[Start of Attachment]
(* ===== verification/Kube.v ===== *)
(** * The Kubernetes side (internal/object/utils.go, api/v1alpha1/dag_types.go)

    Pods as the controller reads and writes them, the API client as an
    interface (its implementation is not part of the project), the removal of a
    finalizer and the conversion of pod templates. *)

From S2P Require Import Prelude Api.
Local Open Scope kontroler_scope.

(** ** Objects *)

Record EnvVar := mkEnvVar {
  ev_Name : string;
  ev_Value : string;
  (** [ValueFrom.SecretKeyRef]: the name of the secret and its key. *)
  ev_ValueFrom : option (string * string)
}.

(** A quantity of a resource is kept as its text. *)
Record Container := mkContainer {
  c_Name : string;
  c_Image : string;
  c_Command : list string;
  c_Args : list string;
  c_Env : list EnvVar;
  c_VolumeMounts : list VolumeMount;
  c_Resources : option ResourceRequirements
}.

Record PodSpec := mkPodSpec {
  sp_RestartPolicy : string;
  sp_Volumes : list Volume;
  sp_InitContainers : list Container;
  sp_Containers : list Container;
  sp_ImagePullSecrets : list LocalObjectReference;
  sp_SecurityContext : option PodSecurityContext;
  sp_NodeSelector : gmap string string;
  sp_Tolerations : list Toleration;
  sp_Affinity : option Affinity;
  sp_ServiceAccountName : string;
  sp_AutomountServiceAccountToken : option bool;
  sp_ActiveDeadlineSeconds : option Z
}.

(** Times are in nanoseconds; the zero time is [None]. *)
Record Terminated := mkTerminated {
  tm_ExitCode : Z;
  tm_StartedAt : option Z;
  tm_FinishedAt : option Z
}.

Record ContainerState := mkContainerState {
  cs_Waiting : option string;
  cs_Running : bool;
  cs_Terminated : option Terminated
}.

Record Pod := mkPod {
  p_UID : string;
  p_Name : string;
  p_Namespace : string;
  p_Labels : gmap string string;
  p_Annotations : gmap string string;
  p_Finalizers : list string;
  p_Spec : PodSpec;
  p_Phase : string;
  p_StartTime : option Z;
  p_ContainerStatuses : list ContainerState;
  p_InitContainerStatuses : list ContainerState
}.

Definition set_Finalizers (l : list string) (p : Pod) : Pod :=
  mkPod (p_UID p) (p_Name p) (p_Namespace p) (p_Labels p) (p_Annotations p) l (p_Spec p)
    (p_Phase p) (p_StartTime p) (p_ContainerStatuses p) (p_InitContainerStatuses p).

Record PersistentVolumeClaim := mkPersistentVolumeClaim {
  pv_Name : string;
  pv_Namespace : string;
  pv_Finalizers : list string
}.

Definition clear_Finalizers (p : PersistentVolumeClaim) : PersistentVolumeClaim :=
  mkPersistentVolumeClaim (pv_Name p) (pv_Namespace p) [].

(** ** The API client *)

Class KubeAPI (C : Type) := {
  pods_Get (namespace name : string) : M C Pod;
  pods_Update (namespace : string) (pod : Pod) : M C Pod;
  pods_Create (namespace : string) (pod : Pod) : M C Pod;
  pods_Delete (namespace name : string) : M C unit;
  (** The pods of a namespace with a UID. *)
  pods_List_uid (namespace uid : string) : M C (list Pod);
  pvc_Get (namespace name : string) : M C PersistentVolumeClaim;
  pvc_Update (namespace : string) (pvc : PersistentVolumeClaim) : M C PersistentVolumeClaim;
  pvc_Delete (namespace name : string) : M C unit;
  IsNotFound : GoError → bool;
  IsConflict : GoError → bool
}.

(** ** Strings *)

(** [strconv.Itoa]. *)
Definition Itoa (n : Z) : string := pretty n.

Definition is_sign (code : nat) (c : Ascii.ascii) : bool := Ascii.nat_of_ascii c =b code.

(** [strconv.Atoi]: an optional sign and digits, within 64 bits. *)
Definition Atoi (s : string) : result Z :=
  let neg := match s with String c _ => is_sign 45 c | EmptyString => false end in
  let digits :=
    match s with
    | String c rest => if is_sign 45 c || is_sign 43 c then rest else s
    | EmptyString => s
    end in
  let bad why := Err (EErrorf ("strconv.Atoi: parsing " +:+ s +:+ ": " +:+ why)) in
  if (digits =b "") || negb (all_digits digits) then bad "invalid syntax"
  else
    let n := if neg then (- decimal digits 0)%Z else decimal digits 0 in
    if bool_decide (- 2 ^ 63 <= n < 2 ^ 63)%Z then Ok n else bad "value out of range".

(** ** Removing a finalizer (internal/object/utils.go) *)

Section finalizer.
Context {C : Type} `{KubeAPI C}.

(** The loop of at most [n] attempts. *)
Fixpoint remove_finalizer_loop (n : nat) (podName namespace finalizer : string)
    (lastErr : option GoError) : M C unit :=
  match n with
  | O => match lastErr with Some e => throw e | None => mret tt end
  | S n' =>
      r ← try (pods_Get namespace podName);
      match r with
      | Err e => if IsNotFound e then mret tt else throw e
      | Ok pod =>
          let newFinalizers := where_ (λ f, negb (f =b finalizer)) (p_Finalizers pod) in
          if bool_decide (length newFinalizers = length (p_Finalizers pod)) then mret tt
          else
            u ← try (pods_Update namespace (set_Finalizers newFinalizers pod));
            match u with
            | Ok _ => mret tt
            | Err e =>
                if IsNotFound e then mret tt
                else if IsConflict e
                then remove_finalizer_loop n' podName namespace finalizer (Some e)
                else throw e
            end
      end
  end.

Definition RemoveFinalizer (podName namespace finalizer : string) : M C unit :=
  remove_finalizer_loop 5 podName namespace finalizer None.

End finalizer.

(** ** Pod templates as Kubernetes objects (api/v1alpha1/dag_types.go) *)

(** What a pod template becomes: [ToK8sParts] returns a tuple. *)
Record K8sParts := mkK8sParts {
  k8_Volumes : list Volume;
  k8_VolumeMounts : list VolumeMount;
  k8_ImagePullSecrets : list LocalObjectReference;
  k8_SecurityContext : option PodSecurityContext;
  k8_Tolerations : list Toleration;
  k8_Affinity : option Affinity;
  k8_Resources : option ResourceRequirements
}.

(** An empty directory wins over a claim. *)
Definition k8s_volume (v : Volume) : Volume :=
  match vol_EmptyDir v with
  | Some _ => mkVolume (vol_Name v) (Some tt) None
  | None =>
      mkVolume (vol_Name v) None
        ((λ c, mkPVCVolumeSource (pvcs_ClaimName c)) <$> vol_PersistentVolumeClaim v)
  end.

(** What the conversions take from the Kubernetes library: the parser of
    quantities, which gives a quantity's canonical text, and the reading of an
    affinity's JSON. *)
Record K8sLib := mkK8sLib {
  ParseQuantity : string → option string;
  read_affinity : Affinity → Affinity
}.

(** The quantities that parse; the others are dropped. *)
Definition k8s_quantities (lib : K8sLib) (m : gmap string string) : gmap string string :=
  omap (ParseQuantity lib) m.

Definition ToK8sParts (lib : K8sLib) (p : PodTemplateSpec) : K8sParts :=
  mkK8sParts (k8s_volume <$> pt_Volumes p)
    ((λ m, mkVolumeMount (vm_Name m) (vm_MountPath m) (vm_ReadOnly m)) <$> pt_VolumeMounts p)
    ((λ s, mkLocalObjectReference (lor_Name s)) <$> pt_ImagePullSecrets p)
    ((λ c, mkPodSecurityContext (psc_FSGroup c)) <$> pt_SecurityContext p)
    ((λ t, mkToleration (tol_Key t) (tol_Operator t) (tol_Value t) (tol_Effect t)
             (tol_TolerationSeconds t)) <$> pt_Tolerations p)
    (read_affinity lib <$> pt_Affinity p)
    ((λ r, mkResourceRequirements (k8s_quantities lib (rr_Limits r))
             (k8s_quantities lib (rr_Requests r))) <$> pt_Resources p).

(** The template read back from a pod and its container. *)
Definition PodTemplateSpecFromK8s (lib : K8sLib) (s : PodSpec) (c : Container) : PodTemplateSpec :=
  mkPodTemplateSpec
    ((λ v, mkVolume (vol_Name v) (vol_EmptyDir v)
             ((λ p, mkPVCVolumeSource (pvcs_ClaimName p)) <$> vol_PersistentVolumeClaim v))
       <$> sp_Volumes s)
    ((λ m, mkVolumeMount (vm_Name m) (vm_MountPath m) (vm_ReadOnly m)) <$> c_VolumeMounts c)
    ((λ r, mkLocalObjectReference (lor_Name r)) <$> sp_ImagePullSecrets s)
    ((λ x, mkPodSecurityContext (psc_FSGroup x)) <$> sp_SecurityContext s)
    (sp_NodeSelector s)
    ((λ t, mkToleration (tol_Key t) (tol_Operator t) (tol_Value t) (tol_Effect t)
             (tol_TolerationSeconds t)) <$> sp_Tolerations s)
    (read_affinity lib <$> sp_Affinity s)
    (sp_ServiceAccountName s) (sp_ActiveDeadlineSeconds s) (sp_AutomountServiceAccountToken s)
    (match c_Resources c with
     | Some r => if (rr_Limits r =b ∅) && (rr_Requests r =b ∅) then None
                 else Some (mkResourceRequirements (rr_Limits r) (rr_Requests r))
     | None => None
     end).

(** ** Lemmas *)

(** A numeral starts with a digit, not with a sign. *)
Lemma numeral_no_sign s : s ≠ "" → all_digits s = true →
  ∃ c rest, s = String c rest ∧ is_sign 45 c = false ∧ is_sign 43 c = false.
Proof.
  destruct s as [|c rest]; [done|]. intros _ H. exists c, rest. simpl in H.
  apply andb_true_iff in H as [[d Hd]%bool_decide_eq_true _]. unfold digit_of in Hd.
  split; [done|]. unfold is_sign.
  destruct (bool_decide (48 <= Z.of_nat (Ascii.nat_of_ascii c))%Z) eqn:E; [|done].
  apply bool_decide_eq_true in E. split; apply bool_decide_eq_false; lia.
Qed.

Lemma numeral_not_empty (x : N) : pretty x ≠ "".
Proof.
  destruct (decide (x = 0%N)) as [->|Hx]; [done|]. intros E.
  destruct (decimal_pretty x) as [Hd _]. rewrite E in Hd. simpl in Hd. lia.
Qed.

Lemma Atoi_numeral (x : N) : (Z.of_N x < 2 ^ 63)%Z → Atoi (pretty x) = Ok (Z.of_N x).
Proof.
  intros Hx. destruct (decimal_pretty x) as [Hd Ha].
  destruct (numeral_no_sign (pretty x) (numeral_not_empty x) Ha) as (c & rest & E & H1 & H2).
  unfold Atoi. rewrite E, H1, H2. cbn [orb]. cbv zeta iota. rewrite <- E, Ha, Hd.
  rewrite (bool_decide_eq_false_2 (pretty x = "")) by apply numeral_not_empty.
  simpl. by rewrite bool_decide_eq_true_2 by lia.
Qed.

(** An integer reads back from its text. *)
Lemma Atoi_Itoa (n : Z) : is_int64 n → Atoi (Itoa n) = Ok n.
Proof.
  intros Hn. unfold is_int64 in Hn. destruct n as [|p|p]; [done|..].
  - exact (Atoi_numeral (Npos p) ltac:(simpl; lia)).
  - destruct (decimal_pretty (Npos p)) as [Hd Ha]. unfold Itoa.
    change (pretty (Z.neg p)) with (String (Ascii.ascii_of_nat 45) (pretty (Npos p))).
    unfold Atoi. change (is_sign 45 (Ascii.ascii_of_nat 45)) with true. cbn [orb].
    cbv zeta iota. rewrite Ha, Hd.
    rewrite (bool_decide_eq_false_2 (pretty (Npos p) = "")) by apply numeral_not_empty.
    simpl. by rewrite bool_decide_eq_true_2 by lia.
Qed.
[End of Attachment]
Problem description:
Beginning at the line with "affinity's JSON. *)" and ending at the line with "(sp_NodeSelector s)", reproduce each line of the data above exactly, and add no other lines.

Your solution:
    affinity's JSON. *)
Record K8sLib := mkK8sLib {
  ParseQuantity : string → option string;
  read_affinity : Affinity → Affinity
}.

(** The quantities that parse; the others are dropped. *)
Definition k8s_quantities (lib : K8sLib) (m : gmap string string) : gmap string string :=
  omap (ParseQuantity lib) m.

Definition ToK8sParts (lib : K8sLib) (p : PodTemplateSpec) : K8sParts :=
  mkK8sParts (k8s_volume <$> pt_Volumes p)
    ((λ m, mkVolumeMount (vm_Name m) (vm_MountPath m) (vm_ReadOnly m)) <$> pt_VolumeMounts p)
    ((λ s, mkLocalObjectReference (lor_Name s)) <$> pt_ImagePullSecrets p)
    ((λ c, mkPodSecurityContext (psc_FSGroup c)) <$> pt_SecurityContext p)
    ((λ t, mkToleration (tol_Key t) (tol_Operator t) (tol_Value t) (tol_Effect t)
             (tol_TolerationSeconds t)) <$> pt_Tolerations p)
    (read_affinity lib <$> pt_Affinity p)
    ((λ r, mkResourceRequirements (k8s_quantities lib (rr_Limits r))
             (k8s_quantities lib (rr_Requests r))) <$> pt_Resources p).

(** The template read back from a pod and its container. *)
Definition PodTemplateSpecFromK8s (lib : K8sLib) (s : PodSpec) (c : Container) : PodTemplateSpec :=
  mkPodTemplateSpec
    ((λ v, mkVolume (vol_Name v) (vol_EmptyDir v)
             ((λ p, mkPVCVolumeSource (pvcs_ClaimName p)) <$> vol_PersistentVolumeClaim v))
       <$> sp_Volumes s)
    ((λ m, mkVolumeMount (vm_Name m) (vm_MountPath m) (vm_ReadOnly m)) <$> c_VolumeMounts c)
    ((λ r, mkLocalObjectReference (lor_Name r)) <$> sp_ImagePullSecrets s)
    ((λ x, mkPodSecurityContext (psc_FSGroup x)) <$> sp_SecurityContext s)
    (sp_NodeSelector s)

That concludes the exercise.